The stored embeddings are used in the memory attention block on image embeddings, where self-attention is performed for image embeddings, followed by cross-attention with those embeddings. The memory attention uses rotary positional encoding (which rotates vectors in various degrees depending on the position to capture relative positions without complicated computations). The resulting image embeddings are called memory-conditioned frame encoding, which is passed to the mask decoder instead of the unconditioned frame encoding (image embedding from the image encoder). The above describes the architecture of SAM2. As we can observe, the architecture remains largely the same as the previous version, except for the memory attention, memory encoder, and memory bank mentioned.
However, there are some minor differences in the image encoder, prompt encoder, and masked decoder as well. The image encoder uses a simple hierarchical ViT (Hiera), pretrained as a Masked Autoencoder (MAE) (trained to recover the original image from a masked image that allows the encoder to learn spatial bias without complicated specialized modules like shifted-window approach). The prompt encoder processes an additional token, an occlusion token, which is further processed by the mask decoder to predict whether the object of interest is occluded, addressing a unique challenge of video around object occlusion.

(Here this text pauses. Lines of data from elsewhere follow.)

(** * The NewRelic output plugin of telegraf: aggregation and transport

    A shallow embedding of [plugins/outputs/newrelic/newrelic.go].

    - Go strings are byte strings: [string].
    - Go maps ([map[string]string], [map[string]NRMetric], ...) are [gmap]s;
      a [range] over a map is a [map_fold] (Go leaves the order open, and the
      loops of this plugin that write to a map touch one key per entry).
    - [float64] is the kernel's binary64 type [float]; [int] is a [Z] with
      its 64-bit wrap-around written out.
    - [fmt.Errorf] results are the constructors of [GoError]; [Error_msg]
      renders the text.
    - The operating system ([os.Hostname], [os.Getpid]), the HTTP client and
      the text level of [encoding/json] are outside the repository: they are
      arguments of the functions that call them. *)

From Stdlib Require Import ZArith Ascii String Floats Uint63.
From stdpp Require Import gmap strings list fin_maps sorting pretty.

Open Scope Z_scope.
Set Warnings "-clear-no-such-hyp".

(** ** Strings *)

Module Str.

(** [c] occurs in [s]. *)
Fixpoint hasChar (c : ascii) (s : string) : bool :=
  match s with
  | EmptyString => false
  | String d s' => if Ascii.eqb c d then true else hasChar c s'
  end.

(** [strings.Join(parts, sep)] *)
Fixpoint Join (parts : list string) (sep : string) : string :=
  match parts with
  | [] => ""
  | [p] => p
  | p :: ps => p +:+ sep +:+ Join ps sep
  end.

(** [strings.NewReplacer] with one-byte patterns: the table lists the
    (old, new) pairs in argument order, and the first pair whose pattern is
    the byte wins. *)
Fixpoint replaceByte (table : list (ascii * string)) (c : ascii) : string :=
  match table with
  | [] => String c EmptyString
  | (old, new) :: rest =>
      if Ascii.eqb c old then new else replaceByte rest c
  end.

(** [Replacer.Replace]: every byte is looked up on its own, so the output
    of one replacement is never scanned again. *)
Fixpoint Replace (table : list (ascii * string)) (s : string) : string :=
  match s with
  | EmptyString => EmptyString
  | String c s' => replaceByte table c +:+ Replace table s'
  end.

End Str.

(** ** Sanitization and the canonical tag string *)

Definition sanitizedChars : list (ascii * string) :=
  [ ("/"%char, "_"); (" "%char, ""); ("%"%char, "Percent"); (":"%char, "_");
    ("\"%char, "_"); ("["%char, ""); ("]"%char, ""); ("."%char, "");
    ("#"%char, ""); ("_"%char, "") ].

Definition sanitize (s : string) : string := Str.Replace sanitizedChars s.

(** The keys of [buildTags]: every key but "host", sorted as [sort.Strings]
    does (bytewise). *)
Definition tagKeys (tags : gmap string string) : list string :=
  merge_sort String.le (filter (λ k, k ≠ "host") (map_to_list tags).*1).

(** [tag_value] for the tag value [v]. *)
Definition tagValue (v : string) : string :=
  if String.eqb v "/" then "ROOT" else sanitize v.

(** The body of the second loop of [buildTags], at index [i]. *)
Definition tagStep (tags : gmap string string)
    (i : nat) (k : string) (tag_str : string) : string :=
  let tag_value := tagValue (default "" (tags !! k)) in
  if Nat.eqb i 0 then tag_str +:+ tag_value
  else tag_str +:+ "/" +:+ tag_value.

Fixpoint tagLoop (tags : gmap string string)
    (i : nat) (keys : list string) (tag_str : string) : string :=
  match keys with
  | [] => tag_str
  | k :: keys' => tagLoop tags (S i) keys' (tagStep tags i k tag_str)
  end.

Definition buildTags (tags : gmap string string) : string :=
  tagLoop tags 0 (tagKeys tags) "".

(** ** Data model *)

(** [int]: 64-bit two's complement. *)
Definition wrapInt (z : Z) : Z := (z + 2 ^ 63) `mod` 2 ^ 64 - 2 ^ 63.

(** [float64(t)] for a signed integer [t] of at most 64 bits (rounds to
    nearest, ties to even). *)
Definition float64_of_int (z : Z) : float :=
  if z =? - 2 ^ 63 then (- 9223372036854775808)%float
  else if z <? 0 then (- PrimFloat.of_uint63 (Uint63.of_Z (- z)))%float
  else PrimFloat.of_uint63 (Uint63.of_Z z).

(** The dynamic type and value of a field ([interface{}]): the five kinds
    of types [serialize] has a case for, the other numeric types of Go and
    strings, which reach the [default] branch, and [VOther] for every other
    type. *)
Inductive FieldValue : Type :=
  | VInt (t : Z)
  | VInt32 (t : Z)
  | VInt64 (t : Z)
  | VFloat64 (t : float)
  | VBool (t : bool)
  | VInt8 (t : Z)
  | VInt16 (t : Z)
  | VUint (t : Z)
  | VUint8 (t : Z)
  | VUint16 (t : Z)
  | VUint32 (t : Z)
  | VUint64 (t : Z)
  | VFloat32 (t : float)
  | VString (t : string)
  | VOther.

Module telegraf.

(** What the plugin reads of a [telegraf.Metric]. *)
Record Metric : Type := {
  Name : string;
  Tags : gmap string string;
  Fields : gmap string FieldValue
}.

Definition HasTag (m : Metric) (key : string) : bool :=
  bool_decide (is_Some (Tags m !! key)).

End telegraf.

Record NRMetric : Type := {
  Count : Z;
  Total : float;
  Min : float;
  Max : float;
  SumOfSquares : float
}.

Record NRComponent : Type := {
  Name : string;
  GUID : string;
  Duration : Z;
  Metrics : gmap string NRMetric
}.

Record NRAgent : Type := {
  Host : string;
  Version : string;
  PID : Z
}.

Record NRRequest : Type := {
  Agent : NRAgent;
  Components : list NRComponent
}.

Record NRResponse : Type := {
  Error : string;
  Status : string
}.

Record Aggregator : Type := {
  Tags : string;
  Component : NRComponent
}.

Aside from the model architecture, SAM2 also developed a data engine for model-in-loop video dataset annotation, which goes through three phases, similar to SAM. This starts with manually annotating every frame of 6 FPS with assistance from SAM, moves on to utilizing SAM2 for in-between frames, and ends with using SAM2 with minor refinements by the annotators. The data engine resulted in SA-V, containing 50.9K videos and 642.6 masklets , which is substantially larger than existing datasets. Training SAM2 on SA-V and images jointly, SAM2 achieved state-of-the-art performance in promptable video segmentation and even outperformed SAM on image segmentation in both quality and speed (likely due to the efficient and performant image encoding by Hiera and high quality dataset).
Conclusion
In this article, we covered the basics of SAM and SAM2. They reconfirmed the importance of data quantity and quality and demonstrated that incorporating additional context from prompts for high generalizability and zero-shot performance is a viable strategy for segmentation tasks as well. However, SAM2 still struggles with smaller objects, fast-moving objects, multiple identically looking objects, objects in crowded scenes, and objects occluded for extended periods (essentially those that are challenging even for humans). Also, they may not yet perform as well as fully supervised models in some tasks and data in practice, so it is important to always evaluate model performance fairly depending on the problem at hand.
Resources
- Gaiduk, M. 2024. SAM - Segment Anything model for promptable pixel segmentation. YouTube.
- Kirillov, A. et al. 2023. Segment Anything. ArXiv.
- Ravi, N. et al. 2024. SAM 2: Segment Anything in Images and Videos. ArXiv.
- Ryali, C. et al. 2023. Hiera: A Hierarchical Vision Transformer without the Bells-and-Whistles. ArXiv.
- ymgc3. 2024. Rotary Positional Embeddings (RoPE) とは. Qiita.